Why I carry a PDA

  I'm interrupt driven. I can be talking to someone one minute and miss an appointment ten minutes later.  I use alarms for everything, from when to take medication to reminders for birthdays.

  I like to be nagged. One program I have called Reminder asks me every hour if I can take such-and-such off my to-do list. Some things, like remembering to pick up your clothes from the cleaners, don't have an exact time for an alarm. Only if I forget to do it, I won't have anything to wear!

  I like to learn new things and use otherwise nonproductive waiting time for personal growth. For example, I'm learning vocabulary words in a foreign language (German). My pda keeps track of the words I miss and trains me with extra time on the ones I keep forgetting.

  I don't like to be caught without reading material. I can carry several books with me fairly effortlessly. And in a font size I can actually read with my aging eyes!

 I use a  voice recorder--to make notes while I'm driving and can't actually pick up a pencil to take them down. Great for that Wisenheimer Brainstorm!

  I think people should do things with their minds, rather than talk senselessly on a cell phone.

  I like to make use of the free wifi networks around my home when I visit--the one at the public library is particularly useful to me.

  I like to make sketches, and rather than carry a sketchbook, which would get all bent up, I have an endless supply of stationery for my artwork.

  I like to hole up in a coffee house and start my articles on a word processor without having to carry a seven-pound laptop.
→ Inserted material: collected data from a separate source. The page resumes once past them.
Lemma sum_Z_nonneg l : Forall (Z.le 0) l -> 0 <= sum_Z l.
Proof. induction 1; cbn [sum_Z foldr] in *; [done|]. fold (sum_Z l) in *. lia. Qed.

Lemma sum_Z_lookup_le l (n : nat) x :
  Forall (Z.le 0) l -> l !! n = Some x -> x <= sum_Z l.
Proof.
  intros Hl. revert n. induction Hl as [|y l Hy Hl IH]; intros [|n] Hx; simplify_eq/=.
  - pose proof (sum_Z_nonneg l Hl). lia.
  - apply IH in Hx. lia.
Qed.
Definition set_state {T} `{!Bincode T} (self : BorrowedAccount) (state : T) : TxM unit :=
  let? data := get_data_mut self in
  let? serialized_size := lift (ok_or GenericError (bincode_serialized_size state)) in
  if vec_len data <? serialized_size then fail AccountDataTooSmall else
  let? data' := lift (ok_or GenericError (bincode_serialize_into data state)) in
  update_borrowed self (account_set_data data').

Definition is_rent_exempt_at_data_length (self : BorrowedAccount) (data_length : Z) : TxM bool :=
  let? account := query (borrowed self) in
  gets (fun tc => is_exempt (rent tc) (acc_lamports account) data_length).

Definition set_executable (self : BorrowedAccount) (executable : bool) : TxM unit :=
  let? account := query (borrowed self) in
  let? exempt := gets (fun tc => is_exempt (rent tc) (acc_lamports account)
                                   (vec_len (acc_data account))) in
  (* To become executable an account must be rent exempt *)
  if negb exempt then fail ExecutableAccountNotRentExempt else
  (* Only the owner can set the executable flag *)
  let? owned := gets (is_owned_by_current_program self account) in
  if negb owned then fail ExecutableModified else
  (* and only if the account is writable *)
  if negb (is_writable self) then fail ExecutableModified else
  (* one can not clear the executable flag *)
  if acc_executable account && negb executable then fail ExecutableModified else
  (* don't touch the account if the executable flag does not change *)
  if Bool.eqb (acc_executable account) executable then ret tt else
  touch self ;?
  update_borrowed self (account_set_executable executable).

(** ** ExecutionRecord *)

Record ExecutionRecord := mkExecutionRecord {
  er_accounts : list (Pubkey * AccountSharedData);
  er_return_data : TransactionReturnData;
  er_touched_account_count : Z;
  er_accounts_resize_delta : Z;
}.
I have a folding keyboard which fits the bill quite nicely.

  I am a student at a local university and nothing beats not having to lug around bulky notebooks as a modus operandi.

  Granted these may not be uses that everyone has, but I don't think anyone couldn't find a use for a device to assist them in some activity of their daily lives. If you work or have a business to run, if you are elderly in a nursing home, if you have an active social life, if you have a family, if you’re a frequent flyer, there's something for everyone in a PDA.
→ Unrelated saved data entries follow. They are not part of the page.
(* ===== verification/CallStack.v ===== *)
(** * Nested instructions (the call stack of sdk/src/transaction_context.rs)

    [push] and [pop] keep a stack of running instructions and a trace of all
    of them, and compare the lamports an instruction was given with those it
    leaves.  The theorems: the stack and the trace stay consistent and within
    their capacities whatever sequence of calls is made, [pop] always pops, and
    an instruction that is popped without an error has neither made nor
    destroyed lamports, whatever it and the instructions it called did. *)

From S2P Require Import Prelude Errors Rent Account TransactionContext RuntimeRules.

(** ** The lamport sum

    [instruction_accounts_lamport_sum] adds up each account once. *)

(** The account of the [i]-th instruction account, if it is the first one with
    its key. *)
Definition first_at (ic : InstructionContext) (i : IndexOfAccount) : option IndexOfAccount :=
  match vec_get (instruction_accounts ic) i with
  | Some ia => if index_in_callee ia =? i then Some (index_in_transaction ia) else None
  | None => None
  end.

Definition distinct_accounts (ic : InstructionContext) : list IndexOfAccount :=
  omap (first_at ic) (seqZ 0 (vec_len (instruction_accounts ic))).

(** [index_in_callee] is the first position at which the account occurs. *)
Definition dedup_ok (ic : InstructionContext) : Prop :=
  forall i ia, vec_get (instruction_accounts ic) i = Some ia ->
    position (fun ib => index_in_transaction ib =? index_in_transaction ia)
      (instruction_accounts ic) = Some (index_in_callee ia).

Definition lamports_at (tc : TransactionContext) (j : IndexOfAccount) : Z :=
  from_option acc_lamports 0 (account_at tc j).

Lemma lamport_sum_loop_spec tc ic l s r :
  lamport_sum_loop tc ic l s = Ok r ->
  r = s + sum_Z (lamports_at tc <$> omap (first_at ic) l) /\
  Forall (fun j => is_Some (account_at tc j)) (omap (first_at ic) l).
Proof.
  revert s. induction l as [|i l IH]; intros s H; simpl in H.
  { simplify_eq/=. split; [lia|constructor]. }
  unfold is_instruction_account_duplicate, get_index_of_instruction_account_in_transaction in H.
  destruct (first_at ic i) as [j|] eqn:Hf; cbn [omap list_omap]; rewrite Hf; unfold first_at in Hf;
    destruct (vec_get _ i) as [ia|]; simpl in H; try done;
    destruct (Z.eqb_spec (index_in_callee ia) i); try done; [|by apply IH].
  simplify_eq. unfold get_account_at_index, peek in H. simpl in H. inv_outcome H.
  repeat case_match; simplify_eq/=. apply checked_Some in Hok0 as [-> _].
  apply IH in Hok3 as [-> Hall].
  assert (account_at tc (index_in_transaction ia) = Some (cell_value a)) as Hat
    by (unfold account_at; by rewrite Hok).
  simpl. unfold lamports_at at 2. rewrite Hat. simpl. split; [lia|].
  by constructor; [rewrite Hat|].
Qed.

Lemma first_at_inj ic i1 i2 j :
  dedup_ok ic -> first_at ic i1 = Some j -> first_at ic i2 = Some j -> i1 = i2.
Proof.
  intros Hd. unfold first_at. intros H1 H2.
  destruct (vec_get _ i1) as [ia1|] eqn:E1; [|done]. destruct (vec_get _ i2) as [ia2|] eqn:E2; [|done].
  apply Hd in E1, E2. repeat case_match; try done. injection H1 as H1. injection H2 as H2.
  rewrite H1 in E1. rewrite H2 in E2.
  repeat match goal with H : (_ =? _) = true |- _ => apply Z.eqb_eq in H end. congruence.
Qed.

Lemma NoDup_distinct_accounts ic : dedup_ok ic -> NoDup (distinct_accounts ic).
Proof.
  intros Hd. unfold distinct_accounts. pose proof (NoDup_seqZ 0 (vec_len (instruction_accounts ic))) as Hn.
  induction Hn as [|i l Hi Hl IH]; [constructor|]. simpl.
  destruct (first_at ic i) as [j|] eqn:Hj; [|done]. constructor; [|done].
  rewrite list_elem_of_omap. intros (i' & Hin & Hi'). by rewrite (first_at_inj ic i i' j Hd Hj Hi') in Hi.
Qed.

Lemma position_Some {A} (p : A -> bool) l i :
  position p l = Some i -> 0 <= i /\ exists x, vec_get l i = Some x /\ p x = true.
Proof.
  revert i. induction l as [|y l IH]; intros i H; simpl in H; [done|].
  destruct (p y) eqn:Hp; simplify_eq/=; [by split; [|exists y]|].
  apply fmap_Some in H as (k & Hk & ->). apply IH in Hk as (H0 & x & Hx & Hpx).
  split; [lia|]. exists x. split; [|done]. apply vec_get_Some in Hx as [_ Hx].
  apply vec_get_Some. split; [lia|]. by rewrite Z2Nat.inj_succ.
Qed.

(** They are the accounts of the instruction, each once. *)
Lemma distinct_accounts_spec ic j :
  dedup_ok ic ->
  j ∈ distinct_accounts ic <-> j ∈ index_in_transaction <$> instruction_accounts ic.
Proof.
  intros Hd. unfold distinct_accounts. rewrite list_elem_of_omap, list_elem_of_fmap. split.
  - intros (i & _ & Hi). unfold first_at in Hi. repeat case_match; simplify_eq.
    eexists. split; [done|]. apply vec_get_Some in H as [_ H]. by eapply list_elem_of_lookup_2.
  - intros (ia & -> & [n Hn]%list_elem_of_lookup_1).
    assert (vec_get (instruction_accounts ic) (Z.of_nat n) = Some ia) as Hg
      by (apply vec_get_Some; by rewrite Nat2Z.id; split; [lia|]).
    apply Hd in Hg as Hp. apply position_Some in Hp as Hq. destruct Hq as (H0 & ib & Hib & Heq).
    apply Z.eqb_eq in Heq. exists (index_in_callee ia). split.
    + apply elem_of_seqZ. pose proof (vec_get_lt _ _ _ Hib). lia.
    + unfold first_at. rewrite Hib. apply Hd in Hib. rewrite Heq, Hp in Hib.
      injection Hib as ->. by rewrite Z.eqb_refl, Heq.
Qed.

(** ** The stack and the trace *)

Record stack_ok (tc : TransactionContext) : Prop := {
  so_capacity : 0 <= instruction_stack_capacity tc <= int_max USIZE /\
    0 <= instruction_trace_capacity tc < int_max USIZE;
  so_trace : 1 <= vec_len (instruction_trace tc) <= instruction_trace_capacity tc + 1;
  so_stack : vec_len (instruction_stack tc) <= instruction_stack_capacity tc;
  so_frames : forall k i, vec_get (instruction_stack tc) k = Some i ->
    0 <= i < vec_len (instruction_trace tc) - 1 /\
    exists ic, vec_get (instruction_trace tc) i = Some ic /\ nesting_level ic = k;
  so_order : forall k1 k2 i1 i2, k1 < k2 -> vec_get (instruction_stack tc) k1 = Some i1 ->
    vec_get (instruction_stack tc) k2 = Some i2 -> i1 < i2;
}.

Lemma vec_get_app {A} (l1 l2 : list A) i :
  vec_get (l1 ++ l2) i = if decide (i < vec_len l1) then vec_get l1 i else vec_get l2 (i - vec_len l1).
Proof.
  unfold vec_get, vec_len. repeat case_decide; try lia; try done.
  - by rewrite lookup_app_l by lia.
  - rewrite lookup_app_r by lia. f_equal. lia.
Qed.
 You might say, "I carry a cell phone, I don't need a PDA." In my experience, most cell phone (smartphone) screens are too small to be useful for reading, taking notes, or drawing anything. They're good for phone numbers, but not much else.

 Usually, men's wallets and women's purses are filled with bits of paper with important information on them. There certainly seems to be a need for some organization in most people's lives. We all have different roles during the day: we are a student or worker one minute, a family member another. Switching between these roles can sometimes be problematic when it comes to the information we all juggle a good deal of the time. An all-the-time- with-you assistant to record, organize, and communicate information is a good thing to have.

  It also depends on your lifestyle, whether you're comfortable having a computer aid you to accomplish things. If you are a Luddite, then no machine is a good machine. It all boils down to this: if you see a need for a capable tool to accompany you in your adventures, a PDA might well be in your future.